(Dataset entries)
(** C25: loops close.  The jump back that [EmitBackwardsJumpOffsetToTarget] emits for a
    loop leads to the beginning of the loop, for every distance up to 0xFFFF; a larger
    one is an error.  The loop is recorded with its beginning and the index of the jump. *)
Theorem backward_jump_lands USE_TAGGING LoadClassBasic routines begin w g o :
  let here := Z.of_nat (length (bytecode g)) in
  0 <= begin <= here -> here < 2 ^ 64 ->
  if here - begin <=? 0xFFFF then
    exists g', EmitBackwardsJumpOffsetToTarget begin (mkGen w g o) = Ok (tt, mkGen w g' o) /\
      inlinedLoops g' = inlinedLoops g ++ [mkBackJump begin here] /\
      (exists bs, bytecode g' = bytecode g ++ bs /\ length bs = 3%nat) /\
      forall fuel v meth more,
        heap v !! method v = Some (OMethod meth) -> m_bytecodes meth = bytecode g' ++ more ->
        bytecodeIndexGlobal v = here ->
        step USE_TAGGING LoadClassBasic routines fuel v = (goto begin;; mret None) v
  else EmitBackwardsJumpOffsetToTarget begin (mkGen w g o) =
         Err (ErrorExit "The jumpOffset is out of range").
Proof.
  intros here Hb Hh. unfold EmitBackwardsJumpOffsetToTarget.
  erewrite bind_step by apply code_size_step. fold here.
  assert (u64 (here - begin) = here - begin) as -> by (apply uwrap_small; lia).
  pose proof (checkJumpOffset_step (here - begin) w g o ltac:(lia)) as HJ.
  destruct (here - begin <=? 0xFFFF) eqn:E; [|unfold mbind, stateful_bind; by rewrite HJ].
  apply Z.leb_le in E. erewrite bind_step by exact HJ.
  destruct (EmitJumpBackward_step (here - begin) w g o ltac:(lia)) as (g1 & E1 & Hc1 & Hl1).
  erewrite bind_step by exact E1. eexists. split; [apply update_mg_step|]. split_and!.
  - cbn. by rewrite Hl1.
  - eexists. split; [exact Hc1|]. apply jump_bytes_length.
  - intros fuel v meth more Hm Hcode Hpc. cbn in Hcode.
    rewrite (step_backward _ _ _ _ _ meth (bytecode g) more (here - begin)); [|lia|done| |done].
    + replace (Z.of_nat (length (bytecode g)) - (here - begin)) with begin by lia. done.
    + rewrite Hcode, Hc1. by rewrite <- app_assoc.
Qed.

(** ** Examples *)

(** Code with a jump that is not patched yet, and what was emitted behind it. *)
Definition jump_buffer (rest : list Z) : Mgenc :=
  set_bytecode ([code BC_PUSH_NIL] ++ [code BC_JUMP_ON_NIL_POP; 0; 0] ++ rest) (buffer []).

Lemma patched_jump_lands_witness :
  exists op b1 b2,
    PatchJumpOffsetToPointToNextInstruction 2
      (mkGen (example_world 1%nat 0) (jump_buffer (repeat (code BC_DUP) 300)) []) =
    Ok (tt, mkGen (example_world 1%nat 0)
              (set_bytecode ([code BC_PUSH_NIL] ++ [op; b1; b2] ++ repeat (code BC_DUP) 300)
                 (jump_buffer (repeat (code BC_DUP) 300))) []).
Proof.
  destruct (patched_jump_lands true (fun _ => fail Undef) no_routines BC_JUMP_ON_NIL_POP
              BC_JUMP2_ON_NIL_POP 0 0 [code BC_PUSH_NIL] (repeat (code BC_DUP) 300)
              (example_world 1%nat 0) (jump_buffer (repeat (code BC_DUP) 300)) [])
    as (op & b1 & b2 & H & _).
  - reflexivity.
  - discriminate.
  - reflexivity.
  - reflexivity.
  - exists op, b1, b2. exact H.
Defined.

Lemma backward_jump_lands_witness :
  exists g', EmitBackwardsJumpOffsetToTarget 1
      (mkGen (example_world 1%nat 0) (jump_buffer []) []) =
    Ok (tt, mkGen (example_world 1%nat 0) g' []).
Proof.
  destruct (backward_jump_lands true (fun _ => fail Undef) no_routines 1 (example_world 1%nat 0)
              (jump_buffer []) []) as (g' & H & _); [cbn; lia|cbn; lia|].
  exists g'. exact H.
Defined.
(** ** Objects that both states have *)

Definition same_objects (w1 w2 : World) : Prop :=
  forall l k c es, heap w1 !! l = Some (OObject k c es) <-> heap w2 !! l = Some (OObject k c es).

Lemma GetField_Ok w1 self n v w1' :
  GetField self n w1 = Ok (v, w1') <->
  w1' = w1 /\ exists l k c es, self = Ref l /\ heap w1 !! l = Some (OObject k c es) /\
    0 <= n /\ es !! Z.to_nat n = Some v.
Proof.
  split.
  - intros H. unfold GetField in H. apply bind_Ok in H as (o & w2 & E & H).
    destruct self as [| |l]; [done|done|]. cbn in E. unfold load in E.
    destruct (heap w1 !! l) as [o'|] eqn:El; [|done]. injection E as -> <-.
    destruct o as [| | | | |k c es| | | |]; try done.
    destruct (n <? 0) eqn:En; [done|]. apply Z.ltb_ge in En. unfold lift in H.
    destruct (es !! Z.to_nat n) eqn:Ee; [|done]. injection H as -> <-.
    split; [done|]. by exists l, k, c, es.
  - intros (-> & l & k & c & es & -> & Hl & Hn & He). unfold GetField.
    erewrite bind_step by (by apply deref_step). rewrite (proj2 (Z.ltb_ge _ _)) by lia.
    by apply of_option_step.
Qed.

Lemma get_field_of_Ok w1 w2 self n v w1' :
  same_objects w1 w2 -> get_field_of USE_TAGGING self n w1 = Ok (v, w1') ->
  w1' = w1 /\ get_field_of USE_TAGGING self n w2 = Ok (v, w2).
Proof.
  intros HS H. unfold get_field_of in *. case_match; [done|].
  apply GetField_Ok in H as (-> & l & k & c & es & -> & Hl & Hn & He). split; [done|].
  apply GetField_Ok. split; [done|]. exists l, k, c, es. split_and!; try done. by apply HS.
Qed.

Lemma SetField_Ok w1 w2 self n v u w1' :
  same_objects w1 w2 -> SetField self n v w1 = Ok (u, w1') ->
  exists l k c es o, self = Ref l /\ heap w1 !! l = Some (OObject k c es) /\
    w1' = put_obj l o w1 /\ SetField self n v w2 = Ok (tt, put_obj l o w2).
Proof.
  intros HS H. unfold SetField in *. destruct self as [| |l]; [done|done|].
  apply bind_Ok in H as (l' & w3 & E & H). injection E as <- <-.
  apply bind_Ok in H as (o & w3 & E & H). unfold load in E.
  destruct (heap w1 !! l) as [o'|] eqn:El; [|done]. injection E as -> <-.
  destruct o as [| | | | |k c es| | | |]; try done. pose proof (proj1 (HS _ _ _ _) El) as El2.
  destruct ((0 <=? n) && (n <? Z.of_nat (length es))) eqn:En; [|done].
  unfold store in H. rewrite El in H. injection H as _ <-.
  exists l, k, c, es, (OObject k c (<[Z.to_nat n:=v]> es)). split_and!; try done.
  erewrite bind_step by apply ret_step. erewrite bind_step by (by apply load_step).
  cbn iota beta. rewrite En. by eapply store_put.
Qed.

(** Failing stores and loads of fields are all undefined behaviour. *)
Lemma SetField_Err w1 self n v e : SetField self n v w1 = Err e -> e = Undef.
Proof.
  unfold SetField, mbind, stateful_bind. destruct self as [| |l]; cbn; [by intros [= <-]..|].
  unfold load. destruct (heap w1 !! l) as [[]|] eqn:E; cbn; try by intros [= <-].
  case_match; [|by intros [= <-]]. unfold store. by rewrite E.
Qed.

Lemma GetField_Err w1 self n e : GetField self n w1 = Err e -> e = Undef.
Proof.
  unfold GetField, mbind, stateful_bind. destruct self as [| |l]; cbn; [by intros [= <-]..|].
  unfold load. destruct (heap w1 !! l) as [[]|]; cbn; try by intros [= <-].
  case_match; [by intros [= <-]|]. unfold lift. by destruct (_ !! _); intros [= <-].
Qed.

Lemma get_field_of_Err w1 w2 self n e1 e2 :
  get_field_of USE_TAGGING self n w1 = Err e1 -> get_field_of USE_TAGGING self n w2 = Err e2 -> e2 = e1.
Proof.
  unfold get_field_of. case_match; [by intros [= <-] [= <-]|].
  by intros ->%GetField_Err ->%GetField_Err.
Qed.

Lemma same_objects_sym w1 w2 : same_objects w1 w2 -> same_objects w2 w1.
Proof. intros H l k c es. symmetry. apply H. Qed.

(** Popping the arguments one by one: the last value is the receiver. *)
Lemma pop_last_step n w l f s x t y :
  heap w !! l = Some (OFrame f) -> f_slots f = s ++ x :: t -> length (x :: t) = n ->
  pop_last n l y w = Ok (x, put_frame l (with_slots s f) w).
Proof.
  revert w f t y. induction n as [|n IH]; intros w f t y Hf Hs Ht; [done|].
  cbn [pop_last]. destruct t as [|z t _] using rev_ind.
  - erewrite bind_step by (by eapply Pop_step). cbn in Ht. injection Ht as <-. done.
  - erewrite bind_step.
    2:{ eapply (Pop_step _ _ _ Hf (s ++ x :: t)). rewrite Hs. by rewrite <- app_assoc. }
    rewrite (IH _ (with_slots (s ++ x :: t) f) t); [|apply put_obj_eq|done|].
    + by rewrite put_obj_twice.
    + cbn in Ht. rewrite length_app in Ht. cbn in *. lia.
Qed.
(** C15: Every entry of the tables of primitives, of every class and with and without the
    primitives of vectors, names a routine that exists for its kind. The primitives that
    work on the frame themselves ([perform:] and its relatives, [invokeOn:with:], [restart]
    and [printStackTrace]) are given the frame as it is. For all others the number of
    operands is the number of arguments of the signature: when the frame ends in as many
    arguments as the selector has, invoking the primitive takes exactly these from the
    frame, hands them in their order to the routine and pushes its answer. *)
Theorem primitives_take_their_arguments T vp vp' abort env cp fuel n cname c ty name p q w frm f base args prim sig hld :
  (cname, c) ∈ primitiveObjects vp -> (name, p) ∈ table ty c -> q ∈ both p ->
  heap w !! prim = Some (OPrimitive sig hld (make_prim ty (pr_routine q))) ->
  heap w !! frm = Some (OFrame f) -> f_slots f = base ++ args ->
  length args = DetermineNumberOfArguments name ->
  if decide (ty = OnFrame) then
    exists body,
      assoc (pr_routine q)
        (frame_natives env (Interpreter.Invoke T (routines T vp' abort env cp fuel) fuel)) = Some body /\
      Interpreter.Invoke T (routines T vp' abort env cp (S fuel)) (S n) prim frm w = (body frm;; mret None) w
  else
    exists body,
      native_body T env (LoadClass T vp' abort env cp fuel)
        (Interpreter.Send T (routines T vp' abort env cp fuel) fuel) ty (pr_routine q) = Some body /\
      Interpreter.Invoke T (routines T vp' abort env cp (S fuel)) (S n) prim frm w =
      (x ← body args; Push frm x;; mret None) (put_frame frm (with_slots base f) w).
Proof. intros. case_decide; [subst; by eapply frame_native_step|by eapply native_body_step]. Qed.

Definition sample_env : Environment :=
  mkEnvironment (fun _ => 8%nat) (fun l => Z.of_nat l) (fun d => d) (fun d => d) (mret 4) (mret (0, 0)) 64
    (fun _ => mret tt) (fun _ => mret tt) (fun _ => mret None) (mret tt).

Definition plus_world : World :=
  mkWorld (list_to_map
      [(0%nat, OPrimitive 5%nat Null (SafeBinaryPrim "intPlus"));
       (1%nat, OFrame (mkFrame None None 7%nat 0 4%nat [Tagged 9; Tagged 3; Tagged 4] 0%nat))])
    8%nat ∅ 0%nat ∅ ∅ ∅ (no_known Null) None 0%nat 0.

Lemma primitives_take_their_arguments_witness :
  exists body,
    native_body true sample_env (LoadClass true true false sample_env [] 1)
      (Interpreter.Send true (routines true true false sample_env [] 1) 1) Binary "intPlus" = Some body /\
    Interpreter.Invoke true (routines true true false sample_env [] 2) 1 0%nat 1%nat plus_world =
    (x ← body [Tagged 3; Tagged 4]; Push 1%nat x;; mret None)
      (put_frame 1%nat (mkFrame None None 7%nat 0 4%nat [Tagged 9] 0%nat) plus_world).
Proof.
  apply (primitives_take_their_arguments true true true false sample_env [] 1 0 "Integer" _Integer Binary
    "+" (mkPrim "intPlus" false 0, None) (mkPrim "intPlus" false 0) plus_world 1%nat
    (mkFrame None None 7%nat 0 4%nat [Tagged 9; Tagged 3; Tagged 4] 0%nat) [Tagged 9]
    [Tagged 3; Tagged 4] 0%nat 5%nat Null).
  - apply list_elem_of_In. vm_compute. tauto.
  - apply list_elem_of_In. vm_compute. tauto.
  - by left.
  - reflexivity.
  - reflexivity.
  - reflexivity.
  - reflexivity.
Defined.
(* ===== verification/Programs.v ===== *)
(** * Programs

    The whole machine at work: from an empty heap it sets up the system classes, reads,
    compiles and links a small core library, and runs programs. *)
From Stdlib Require Import String Ascii SpecFloat.
From S2P Require Import Prelude Bytecodes Objects Universe HeapWalk Frame Interpreter Natives Machine Startup.
Local Open Scope Z_scope.

(** The files of a small core library and of a test class, in the directory [lib]. *)
Definition files : list (string * string) :=
  [("lib/Object.som", "Object = nil ( class = primitive == o = primitive = other = ( ^self == other )
      unknownGlobal: n = ( ^nil ) doesNotUnderstand: s arguments: a = ( ^a length ) )");
   ("lib/Class.som", "Class = ( | name instanceFields instanceInvokables superClass | new = primitive )");
   ("lib/Metaclass.som", "Metaclass = Class ( )");
   ("lib/Nil.som", "Nil = ( isNil = ( ^true ) )");
   ("lib/Array.som", "Array = ( length = primitive at: i = primitive ---- new: n = primitive )");
   ("lib/Vector.som", "Vector = ( | first last storage | )");
   ("lib/Method.som", "Method = Array ( )");
   ("lib/Symbol.som", "Symbol = String ( )");
   ("lib/Integer.som", "Integer = ( + a = primitive - a = primitive * a = primitive < a = primitive
      fact = ( self < 2 ifTrue: [ ^1 ]. ^self * (self - 1) fact ) )");
   ("lib/Primitive.som", "Primitive = ( )");
   ("lib/String.som", "String = ( )");
   ("lib/Double.som", "Double = ( )");
   ("lib/Block.som", "Block = ( value = primitive )");
   ("lib/Block1.som", "Block1 = Block ( value = primitive )");
   ("lib/Block2.som", "Block2 = Block ( value: x = primitive )");
   ("lib/True.som", "True = ( )");
   ("lib/False.som", "False = ( )");
   ("lib/System.som", "System = ( initialize: args = ( ^self run: args ) run: args = ( ^10 fact ) )");
   ("lib/Test.som", "Test = ( ----
      unknown = ( ^self foo: 1 bar: 2 )
      loop = ( | sum | sum := 0. 1 to: 10 do: [ :i | sum := sum + i ]. ^sum )
      find: n = ( self each: [ :x | n < x ifTrue: [ ^x * 2 ] ]. ^0 )
      each: block = ( | i | i := 0. [ i < 9 ] whileTrue: [ i := i + 1. block value: i ]. ^self )
      found = ( ^self find: 5 ) )")]%string.

(** Files are read, and nothing is written. *)
Definition library : Environment :=
  mkEnvironment (fun _ => 8%nat) (fun l => Z.of_nat l) (fun d => d) (fun d => d) (mret 4) (mret (0, 0)) 64
    (fun _ => mret tt) (fun _ => mret tt) (fun n => mret (assoc n files)) (mret tt).

Definition answer {A} (r : result (A * World)) : result A :=
  match r with Ok (a, _) => Ok a | Err e => Err e end.

(** Start the machine and run a method of the class Test, a thousand bytecodes at most;
    the natives of this library call the interpreter at most three levels deep. *)
Definition run_test (T : bool) (selector : string) : result (oop * World) :=
  (InitializeGlobals T true false library ["lib"%string] 3;;
   interpret T true false library ["lib"%string] 1000 3 "Test" selector) empty_world.

(** Recursion, with sends, an inlined branch and a return out of it: [10 fact]. *)
Example factorial_of_ten :
  answer (initialize true true false library ["lib"%string] 1000 3 ["x"%string] empty_world) = Ok (Tagged 3628800).
Proof. vm_compute. reflexivity. Qed.

(** An inlined loop. *)
Example loop_sums : answer (run_test true "loop") = Ok (Tagged 55).
Proof. vm_compute. reflexivity. Qed.

(** The same without tagging: the answer is an integer object. *)
Example loop_sums_boxed :
  match run_test false "loop" with Ok (Ref l, w) => heap w !! l | _ => None end = Some (OInteger 55).
Proof. vm_compute. reflexivity. Qed.

(** The heap is as the collectors expect it. *)
Definition collectable (T : bool) (w : World) : bool :=
  forallb (fun '(_, o) => forallb (leads_to_object (heap w)) (pointers o)) (map_to_list (heap w)) &&
  forallb (leads_to_object (heap w)) (roots T w).

(** A block that is evaluated in the loop of another method and returns from the method
    in which it was written. *)
Example block_returns_home :
  match run_test true "found" with Ok (r, w) => Some (r, collectable true w) | Err _ => None end
  = Some (Tagged 12, true).
Proof. vm_compute. reflexivity. Qed.

(** The arguments of a message that is not understood are handed over as an array. *)
Example unknown_message_answered : answer (run_test true "unknown") = Ok (Tagged 2).
Proof. vm_compute. reflexivity. Qed.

▶ What you will do
Return a word-for-word copy of the lines above from the one holding "(** The same" through the one holding "(** The arguments", with both of them included and nothing besides.

▶ Solved exercise
(** The same without tagging: the answer is an integer object. *)
Example loop_sums_boxed :
  match run_test false "loop" with Ok (Ref l, w) => heap w !! l | _ => None end = Some (OInteger 55).
Proof. vm_compute. reflexivity. Qed.

(** The heap is as the collectors expect it. *)
Definition collectable (T : bool) (w : World) : bool :=
  forallb (fun '(_, o) => forallb (leads_to_object (heap w)) (pointers o)) (map_to_list (heap w)) &&
  forallb (leads_to_object (heap w)) (roots T w).

(** A block that is evaluated in the loop of another method and returns from the method
    in which it was written. *)
Example block_returns_home :
  match run_test true "found" with Ok (r, w) => Some (r, collectable true w) | Err _ => None end
  = Some (Tagged 12, true).
Proof. vm_compute. reflexivity. Qed.

(** The arguments of a message that is not understood are handed over as an array. *)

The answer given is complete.